J Acoust Soc Am. 2023 Nov 1;154(5):3125-3144. doi: 10.1121/10.0022380.

Abstract

In this study, an underwater source range estimation method based on unsupervised domain adaptation (UDA) is proposed. In contrast to traditional deep-learning frameworks using real-world data, UDA does not require labeling of the measured data, making it more practical. First, a classifier based on a deep neural network is trained with labeled simulated data generated using acoustic propagation models and, then, the adaptive procedure is applied, wherein unlabeled measured data are employed to adjust an adaptation module using the adversarial learning algorithm. Adversarial learning is employed to alleviate the marginal distribution divergence, which reflects the difference between the measured and theoretically computed sound field, in the latent space.
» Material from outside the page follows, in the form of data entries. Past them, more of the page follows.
(* ===== verification/ShardingIndex.v ===== *)
(** * Row-major indices and iota tile assignments

    The reference definitions against which the index arithmetic of mm_sharding.h
    and the shardings of mm_sharding.cc are verified: the row-major position of a
    multi-index, its inverse, and the device of a tile of an iota assignment. *)
From S2P Require Import Prelude Sharding.
Local Open Scope Z_scope.

Fixpoint prod (dims : list Z) : Z :=
  match dims with [] => 1 | d :: dims => d * prod dims end.

Definition in_bounds (dims idx : list Z) : Prop := Forall2 (fun d i => 0 <= i < d) dims idx.

(** The row-major position of a multi-index. *)
Fixpoint lin (dims idx : list Z) : Z :=
  match dims, idx with
  | d :: dims, i :: idx => i * prod dims + lin dims idx
  | _, _ => 0
  end.

(** The multi-index of a row-major position. *)
Fixpoint unlin (dims : list Z) (g : Z) : list Z :=
  match dims with
  | [] => []
  | d :: dims => g / prod dims :: unlin dims (g mod prod dims)
  end.

Abbreviation positive dims := (Forall (fun d => 0 < d) dims).

Lemma prod_app l1 l2 : prod (l1 ++ l2) = prod l1 * prod l2.
Proof. induction l1 as [|d l1 IH]; cbn; [lia|]. rewrite IH. lia. Qed.

Lemma prod_pos dims : positive dims -> 0 < prod dims.
Proof. induction 1 as [|d l Hd _ IH]; cbn; [lia|]. lia. Qed.

Lemma prod_Permutation l1 l2 : l1 ≡ₚ l2 -> prod l1 = prod l2.
Proof. induction 1; cbn in *; try lia. Qed.

Lemma prod_concat (ls : list (list Z)) : prod (concat ls) = prod (prod <$> ls).
Proof. induction ls as [|l ls IH]; [done|]. cbn. rewrite prod_app, IH. done. Qed.

Lemma in_bounds_positive dims idx : in_bounds dims idx -> positive dims.
Proof. induction 1; constructor; [lia|done]. Qed.

Lemma in_bounds_app d1 d2 i1 i2 :
  in_bounds d1 i1 -> in_bounds d2 i2 -> in_bounds (d1 ++ d2) (i1 ++ i2).
Proof. apply Forall2_app. Qed.

Lemma lin_bound dims idx : in_bounds dims idx -> 0 <= lin dims idx < prod dims.
Proof.
  intros Hb. pose proof (in_bounds_positive _ _ Hb) as Hp.
  induction Hb as [|d i dims idx Hi Hb IH]; cbn; [lia|].
  apply Forall_cons in Hp as [_ Hp]. specialize (IH Hp). nia.
Qed.

Lemma lin_app d1 d2 i1 i2 :
  length d1 = length i1 -> lin (d1 ++ d2) (i1 ++ i2) = lin d1 i1 * prod d2 + lin d2 i2.
Proof.
  revert i1; induction d1 as [|d d1 IH]; intros [|i i1] Hl; try discriminate; cbn; [done|].
  rewrite IH by (by injection Hl). rewrite prod_app. lia.
Qed.

Lemma unlin_bounds dims g : positive dims -> 0 <= g < prod dims -> in_bounds dims (unlin dims g).
Proof.
  intros Hp; revert g; induction Hp as [|d dims Hd Hp IH]; intros g Hg; [constructor|].
  cbn in *. pose proof (prod_pos dims Hp).
  constructor; [|apply IH, Z.mod_pos_bound; lia].
  split; [apply Z.div_pos; lia|]. apply Z.div_lt_upper_bound; lia.
Qed.

Lemma lin_unlin dims g : positive dims -> 0 <= g < prod dims -> lin dims (unlin dims g) = g.
Proof.
  intros Hp; revert g; induction Hp as [|d dims Hd Hp IH]; intros g Hg; cbn in *; [lia|].
 pose proof (prod_pos dims Hp).
  rewrite IH by (apply Z.mod_pos_bound; lia).
  rewrite (Z.div_mod g (prod dims)) at 3 by lia. lia.
Qed.

Lemma unlin_lin dims idx : in_bounds dims idx -> unlin dims (lin dims idx) = idx.
Proof.
  induction 1 as [|d i dims idx Hi Hb IH]; [done|]. cbn.
  pose proof (lin_bound _ _ Hb).
  rewrite Z.add_comm, Z.div_add, Z.mod_add, Z.div_small, Z.mod_small by lia.
  by rewrite Z.add_0_l, IH.
Qed.

(** ** The index arithmetic of mm_sharding.h *)

Lemma foldl_mul_prod l acc : foldl Z.mul acc l = acc * prod l.
Proof.
  revert acc; induction l as [|d l IH]; intros acc; cbn; [lia|].
  rewrite IH. lia.
Qed.

Lemma index_stride_prod dims : positive dims -> prod dims < 2 ^ 31 -> index_stride dims = prod dims.
Proof.
  intros Hp Hlt.
  assert (forall acc, 0 < acc -> acc * prod dims < 2 ^ 31 ->
            foldl (fun s d => to_int32 (s * d)) acc dims = acc * prod dims) as Hgen.
  { clear Hlt. induction Hp as [|d dims Hd Hp IH]; intros acc Ha Hlt; cbn in *; [lia|].
    pose proof (prod_pos dims Hp). rewrite to_int32_id by nia. rewrite IH; nia. }
  unfold index_stride. rewrite Hgen; lia.
Qed.

Lemma ComputeIndexSet_loop_spec dims g :
  positive dims -> prod dims < 2 ^ 31 -> 0 <= g < prod dims ->
  ComputeIndexSet_loop dims g (prod dims) = OK (unlin dims g).
Proof.
  intros Hp; revert g; induction Hp as [|d dims Hd Hp IH]; intros g Hlt Hg; cbn in *; [done|].
 pose proof (prod_pos dims Hp).
  rewrite (cdiv_nonneg (d * prod dims)) by nia. cbn [mbind Result_bind].
  rewrite (Z.mul_comm d), Z.div_mul, to_int32_id by nia.
  rewrite cdiv_nonneg by lia. cbn [mbind Result_bind].
  replace (g - g / prod dims * prod dims) with (g mod prod dims)
    by (rewrite Z.mod_eq by lia; lia).
  pose proof (Z.mod_pos_bound g (prod dims)).
  assert (prod dims <= d * prod dims) by nia.
  rewrite to_int32_id by lia. by rewrite IH by lia.
Qed.

Lemma ComputeIndexSet_spec dims g :
  positive dims -> prod dims < 2 ^ 31 -> 0 <= g < prod dims ->
  ComputeIndexSet g dims = OK (unlin dims g).
Proof.
  intros. unfold ComputeIndexSet. rewrite index_stride_prod, to_int32_id by (done || lia).
  by apply ComputeIndexSet_loop_spec.
Qed.

Lemma reverse_seqZ_split n done x rest :
  reverse (seqZ 0 n) = done ++ x :: rest ->
  x = n - 1 - Zlength done /\ Zlength done < n.
Proof.
  intros Heq.
  assert (reverse (seqZ 0 n) !! length done = Some x) as Hx
    by (rewrite Heq; by apply list_lookup_middle).
  assert (length done < length (seqZ 0 n))%nat as Hlen.
  { apply (f_equal length) in Heq. rewrite length_reverse, length_app in Heq. cbn in Heq. lia. }
  rewrite reverse_lookup in Hx by done. rewrite length_seqZ in Hx, Hlen.
  apply lookup_seqZ in Hx as [-> Hr]. unfold Zlength. lia.
Qed.

Lemma drop_S_lookup {A} (l : list A) k x : l !! k = Some x -> drop k l = x :: drop (S k) l.
Proof. intros. by rewrite (drop_S l x k). Qed.

Lemma suffix_bound t p d i l :
  0 < t -> 0 < p -> 0 <= i < d -> 0 <= l < p ->
  0 <= i * p + l < t * (d * p) /\ 0 <= d * p <= t * (d * p).
Proof.
  intros. assert (i * p + l < d * p) by nia. assert (0 <= d * p <= t * (d * p)) by nia.
  split; [|done]. nia.
Qed.

Lemma ComputeGlobalIndex_spec dims idx :
  in_bounds dims idx -> prod dims < 2 ^ 31 -> ComputeGlobalIndex idx dims = OK (lin dims idx).
Proof.
  intros Hb Hlt. pose proof (Forall2_length _ _ _ Hb) as Hlen.
  pose proof (in_bounds_positive _ _ Hb) as Hp.
  unfold ComputeGlobalIndex.
  set (suffix (k : nat) (l : list Z) := drop (length idx - k) l).
  destruct (foldM_total
    (fun done st => st = (prod (suffix (length done) dims),
                          lin (suffix (length done) dims) (suffix (length done) idx)))
    (global_index_step idx dims)
    (1, 0) (reverse (seqZ 0 (Zlength idx)))) as (st & -> & ->).
  - unfold suffix. cbn. rewrite Nat.sub_0_r, drop_all.
    by rewrite <- Hlen, drop_all.
  - intros done x rest st Heq ->. apply reverse_seqZ_split in Heq as [-> Hdone].
    unfold Zlength in *. set (k := (length idx - S (length done))%nat).
    replace (Z.of_nat (length idx) - 1 - Z.of_nat (length done)) with (Z.of_nat k) by lia.
    destruct (lookup_lt_is_Some_2 idx k) as [i Hi]; [lia|].
    destruct (Forall2_lookup_r _ _ _ _ _ Hb Hi) as (d & Hd & Hid).
    unfold global_index_step.
    rewrite (proj2 (vec_at_nat idx k i) Hi). cbn [mbind Result_bind].
    rewrite (proj2 (vec_at_nat dims k d) Hd). cbn [mbind Result_bind].
    eexists. split; [done|]. unfold suffix. rewrite length_app. cbn [length].
    replace (length idx - (length done + 1))%nat with k by lia.
    replace (length idx - length done)%nat with (S k) by lia.
    rewrite (drop_S_lookup idx k i Hi), (drop_S_lookup dims k d Hd). cbn [lin].
    change (prod (d :: drop (S k) dims)) with (d * prod (drop (S k) dims)).
    assert (0 < prod (take k dims)) by (by apply prod_pos, Forall_take).
    assert (0 < prod (drop (S k) dims)) by (by apply prod_pos, Forall_drop).
    assert (prod dims = prod (take k dims) * (d * prod (drop (S k) dims))) as Hprod.
    { rewrite <- (take_drop k dims) at 1. rewrite prod_app.
      by rewrite (drop_S_lookup dims k d Hd). }
    assert (0 <= lin (drop (S k) dims) (drop (S k) idx) < prod (drop (S k) dims)).
    { apply lin_bound. by apply Forall2_drop. }
    destruct (suffix_bound (prod (take k dims)) (prod (drop (S k) dims)) d i
                (lin (drop (S k) dims) (drop (S k) idx))) as [? ?]; [done..|].
    rewrite !to_int32_id by lia. f_equal; lia.
  - cbn [mbind Result_bind snd]. rewrite length_reverse, length_seqZ.
    unfold suffix, Zlength. by rewrite Nat2Z.id, Nat.sub_diag, !drop_0.
Qed.

(** ** Grouping *)

(** Positions within consecutive groups of dimensions combine to the position in
    all of them. *)
Lemma lin_concat (ds js : list (list Z)) :
  Forall2 (fun d i => length d = length i) ds js ->
  lin (concat ds) (concat js) = lin (prod <$> ds) (zip_with lin ds js).
Proof.
  induction 1 as [|d i ds js Hlen _ IH]; [done|]. cbn.
  rewrite lin_app by done. rewrite IH, prod_concat. done.
Qed.

Lemma zip_lin_bounds (ds js : list (list Z)) :
  Forall2 in_bounds ds js -> in_bounds (prod <$> ds) (zip_with lin ds js).
Proof. induction 1; [constructor|]. constructor; [by apply lin_bound|done]. Qed.

(** ** The devices of an iota tile assignment

    The documented meaning of the message: the devices from the offset on, in
    row-major order over the reshape dimensions, are transposed by the permutation
    and read in row-major order over the tile dimensions. *)

(** [gather perm l]: the elements of [l] at the positions [perm]. *)
Definition gather (perm l : list Z) : list Z := (fun p => nth (Z.to_nat p) l 0) <$> perm.

Definition is_perm (perm : list Z) (n : Z) : Prop := perm ≡ₚ seqZ 0 n.

#[export] Instance is_perm_dec perm n : Decision (is_perm perm n).
Proof. unfold is_perm. apply _. Defined.

Class IotaTiles := {
  tile_device (tile_dims reshape perm : list Z) (offset : Z) (tile : list Z) : Z;
  tile_device_law : forall tile_dims reshape perm offset tile d,
    is_perm perm (Zlength reshape) -> in_bounds reshape d -> in_bounds tile_dims tile ->
    prod tile_dims = prod reshape ->
    lin tile_dims tile = lin (gather perm reshape) (gather perm d) ->
    tile_device tile_dims reshape perm offset tile = offset + lin reshape d;
}.

(** The device at a tile of the sharding described by a message. *)
Definition device_of `{tiles : IotaTiles} (os : OpSharding) (tile : list Z) : Z :=
  tile_device (os_tile_assignment_dimensions os) (os_iota_reshape_dims os)
    (os_iota_transpose_perm os) (os_iota_offset os) tile.

Lemma gather_app p1 p2 l : gather (p1 ++ p2) l = gather p1 l ++ gather p2 l.
Proof. apply fmap_app. Qed.

Lemma gather_concat ps l : gather (concat ps) l = concat ((fun p => gather p l) <$> ps).
Proof. induction ps as [|p ps IH]; [done|]. cbn [concat]. by rewrite gather_app, IH. Qed.

Lemma gather_seqZ l : gather (seqZ 0 (Zlength l)) l = l.
Proof.
  apply list_eq. intros i. unfold gather. rewrite list_lookup_fmap.
  destruct (decide (i < length l)%nat) as [Hi|Hi].
  - rewrite lookup_seqZ_lt by (unfold Zlength; lia).
    destruct (lookup_lt_is_Some_2 l i Hi) as [x Hx]. rewrite Hx, Z.add_0_l.
    cbn [fmap option_fmap option_map]. rewrite Nat2Z.id. f_equal. by apply nth_lookup_Some.
  - rewrite lookup_seqZ_ge by (unfold Zlength; lia). by rewrite lookup_ge_None_2 by lia.
Qed.

Lemma in_bounds_gather perm dims idx :
  in_bounds dims idx -> Forall (fun p => 0 <= p < Zlength dims) perm ->
  in_bounds (gather perm dims) (gather perm idx).
Proof.
  intros Hb. induction 1 as [|p perm Hp _ IH]; [constructor|]. constructor; [|exact IH].
  destruct (lookup_lt_is_Some_2 dims (Z.to_nat p)) as [d Hd]; [unfold Zlength in Hp; lia|].
  destruct (Forall2_lookup_l _ _ _ _ _ Hb Hd) as (i & Hi & Hdi).
  by rewrite (nth_lookup_Some _ _ _ _ Hd), (nth_lookup_Some _ _ _ _ Hi).
Qed.

Lemma gather_perm perm n l :
  is_perm perm n -> Zlength l = n -> gather perm l ≡ₚ l.
Proof.
  intros Hp <-. rewrite <- (gather_seqZ l) at 2. unfold gather. by rewrite Hp.
Qed.

(** A concrete assignment of the devices: invert the permutation. *)
Definition scatter (perm t : list Z) : list Z :=
  (fun k => nth (default 0%nat (fst <$> list_find (fun p => p = k) perm)) t 0)
    <$> seqZ 0 (Zlength perm).

Lemma scatter_gather perm n d :
  is_perm perm n -> Zlength d = n -> scatter perm (gather perm d) = d.
Proof.
  intros Hp Hd. unfold scatter.
  assert (Zlength perm = Zlength d) as Hlen.
  { unfold Zlength in *. apply Permutation_length in Hp. rewrite length_seqZ in Hp. lia. }
  rewrite Hlen. transitivity (gather (seqZ 0 (Zlength d)) d); [|apply gather_seqZ].
  unfold gather at 2. apply list_fmap_ext. intros i k Hk.
  destruct (list_find_elem_of (fun p => p = k) perm k) as [[j p] Hj]; [|done|].
  { rewrite Hp. rewrite <- Hd. by eapply list_elem_of_lookup_2. }
  rewrite Hj. cbn. apply list_find_Some in Hj as (Hj & -> & _).
  apply nth_lookup_Some. unfold gather. by rewrite list_lookup_fmap, Hj.
Qed.

Definition inverse_tiles : IotaTiles.
Proof.
  refine {| tile_device tile_dims reshape perm offset tile :=
    offset + lin reshape (scatter perm (unlin (gather perm reshape) (lin tile_dims tile))) |}.
  intros tile_dims reshape perm offset tile d Hperm Hd Ht Hprod Hlin.
  assert (Zlength d = Zlength reshape) as Hlen.
  { unfold Zlength. by rewrite (Forall2_length _ _ _ Hd). }
  assert (in_bounds (gather perm reshape) (gather perm d)) as Hb.
  { apply in_bounds_gather; [done|]. apply Forall_forall. intros p Hp.
    rewrite Hperm in Hp. apply elem_of_seqZ in Hp. lia. }
  rewrite Hlin, unlin_lin by done. by rewrite (scatter_gather _ (Zlength reshape)).
Defined.

(** ** A concrete class of shardings: the messages themselves *)
Module Tiles.
#[global] Instance tiles : IotaTiles := inverse_tiles.

Definition message_iota (os : OpSharding) : option Iota :=
  if bool_decide (os_iota_reshape_dims os = []) then None
  else Some (MkIota (os_iota_reshape_dims os) (os_iota_transpose_perm os) (os_iota_offset os)
               (prod (os_iota_reshape_dims os))).

Definition message_devices (os : OpSharding) : list Z :=
  if bool_decide (os_iota_reshape_dims os = []) then os_tile_assignment_devices os
  else (fun g => device_of os (unlin (os_tile_assignment_dimensions os) g))
         <$> seqZ 0 (prod (os_tile_assignment_dimensions os)).

Definition of_type (ty : OpShardingType) : OpSharding := MkOpSharding ty [] [] [] [] 0 false.

Definition iota_tile (dims : list Z) : OpSharding :=
  MkOpSharding OTHER dims [] [prod dims] [0] 0 false.

#[global] Instance api : HloShardingApi OpSharding := {
  IsReplicated os := bool_decide (os_type os = REPLICATED);
  IsTileMaximal os := bool_decide (os_type os = REPLICATED) || bool_decide (os_type os = MAXIMAL);
  IsManual os := bool_decide (os_type os = MANUAL);
  IsTuple os := bool_decide (os_type os = TUPLE);
  tuple_elements _ := [];
  ReplicateOnLastTileDim := os_replicate_on_last_tile_dim;
  ta_dimensions := os_tile_assignment_dimensions;
  ta_num_elements os := prod (os_tile_assignment_dimensions os);
  ta_first os := default 0 (head (message_devices os));
  ta_array := message_devices;
  ta_iota := message_iota;
  FromProto os :=
    if bool_decide (os_type os = REPLICATED) || bool_decide (prod (os_tile_assignment_dimensions os) = Zlength (message_devices os))
    then OK os else Err kInvalidArgument "the devices do not match the tile dimensions";
  ToProto os := os;
  FromProto_tuple _ := Err kUnimplemented "tuple";
  Replicate := of_type REPLICATED;
  Manual := of_type MANUAL;
  AssignDevice d := MkOpSharding MAXIMAL [1] [d] [] [] 0 false;
  IotaTile := iota_tile;
  IotaTileAssignment_Create dims reshape perm offset := MkIota reshape perm offset (prod reshape);
  sharding_eqb a b := bool_decide (os_tile_assignment_dimensions a = os_tile_assignment_dimensions b)
    && bool_decide (message_devices a = message_devices b);
  default_ShardingDim := MkDim 0 1 0;
}.
End Tiles.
This divergence, caused by environmental parameter mismatch or other unknown corruption, can be detrimental to accurate source localization. After the completion of the adaptive procedure, the measured and simulated data are projected to the same space, eliminating distribution discrepancy, which is beneficial for source localization tasks. Experimental results show that range estimation based on UDA outperforms the match-field-processing method under four scenarios of few snapshots, few array elements, low signal-to-noise ratio, and environmental parameter mismatch, verifying the robustness of the method.